* **EXERCISE INPUT**
(** Process-wide state. *)
Record world : Type := mk_world {
  lib_found : bool;        (* the library is installed: one of the *)
                           (* locations of _find_library exists, and *)
                           (* the file there is the project's library, *)
                           (* which ctypes.CDLL loads and which exports *)
                           (* every function that _setup_functions *)
                           (* configures *)
  _lib : bool;             (* the global _lib is not None *)
  engine : eng;            (* what is behind the boundary *)
  calls : list ffi_call;   (* boundary calls so far, oldest first *)
  next_id : nat;           (* identity of the next allocated bytes object *)
}.

Definition set_lib_loaded (w : world) : world :=
  mk_world (lib_found w) true (engine w) (calls w) (next_id w).

Definition _find_library : ST world unit :=
  fun w => if lib_found w then (Return tt, w) else (Raise OSError, w).

(** [_get_lib], lines 46-52.  [lib_found] stands for an installed
    library, so the two steps of the first call, [ctypes.CDLL] and
    [_setup_functions], succeed whenever [_find_library] does.  A file
    that is found and is not this library (CDLL raising OSError, or a
    missing function raising AttributeError once [_lib] is assigned) is
    outside the model. *)
Definition _get_lib : ST world unit :=
  fun w =>
    if _lib w then (Return tt, w)
    else (_find_library ;; modify set_lib_loaded) w.

(** A foreign call: the engine runs, the call is logged. *)
Definition foreign {A} (f : eng -> A * eng) (log : A -> ffi_call)
  : ST world A :=
  fun w =>
    let (a, e') := f (engine w) in
    (Return a,
     mk_world (lib_found w) (_lib w) e' (calls w ++ [log a]) (next_id w)).

Definition FLAG_LEAVE : Z := 0x01.
Definition FLAG_DISABLE : Z := 0x02.
Definition FLAG_ASCII : Z := 0x04.
Definition FLAG_ASYNC : Z := 0x20.

(** [len(desc_bytes) if desc_bytes else 0] *)
Definition desc_len_of (desc_bytes : option pybytes) : Z :=
  match desc_bytes with
  | Some b => if bytes_truthy b then bytes_len b else 0
  | None => 0
  end.

(** The flags word that [create] builds. *)
Definition create_flags (leave disable ascii_only : bool) : Z :=
  let flags := 0 in
  let flags := if leave then Z.lor flags FLAG_LEAVE else flags in
  let flags := if disable then Z.lor flags FLAG_DISABLE else flags in
  let flags := if ascii_only then Z.lor flags FLAG_ASCII else flags in
  flags.

Definition create (total : Z) (desc_bytes : option pybytes)
           (leave disable ascii_only : bool) : ST world (option handle) :=
  _get_lib ;;
  let flags := create_flags leave disable ascii_only in
  let desc_len := desc_len_of desc_bytes in
  foreign
    (progress_bar_create (c_int64 total) desc_bytes (c_int64 desc_len)
                         (c_uint64 flags))
    (Call_create (c_int64 total) desc_bytes (c_int64 desc_len)
                 (c_uint64 flags)).

Definition update (state : option handle) (n : Z) : ST world Z :=
  _get_lib ;;
  foreign (progress_bar_update state (c_int64 n))
          (Call_update state (c_int64 n)).

Definition render (state : option handle) : ST world unit :=
  _get_lib ;;
  foreign (fun e => (tt, progress_bar_render state e))
          (fun _ => Call_render state).

Definition close (state : option handle) : ST world unit :=
  _get_lib ;;
  foreign (fun e => (tt, progress_bar_close state e))
          (fun _ => Call_close state).

Definition set_description (state : option handle) (desc_bytes : pybytes)
  : ST world unit :=
  _get_lib ;;
  foreign
    (fun e => (tt, progress_bar_set_description
                     state desc_bytes (c_int64 (bytes_len desc_bytes)) e))
    (fun _ => Call_set_description
                state desc_bytes (c_int64 (bytes_len desc_bytes))).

* **TASK ITEM**
Which lines of the records contain the word "file"? Copy each of them.

* **YOUR SOLUTION**
                           (* the file there is the project's library, *)
    [_setup_functions], succeed whenever [_find_library] does.  A file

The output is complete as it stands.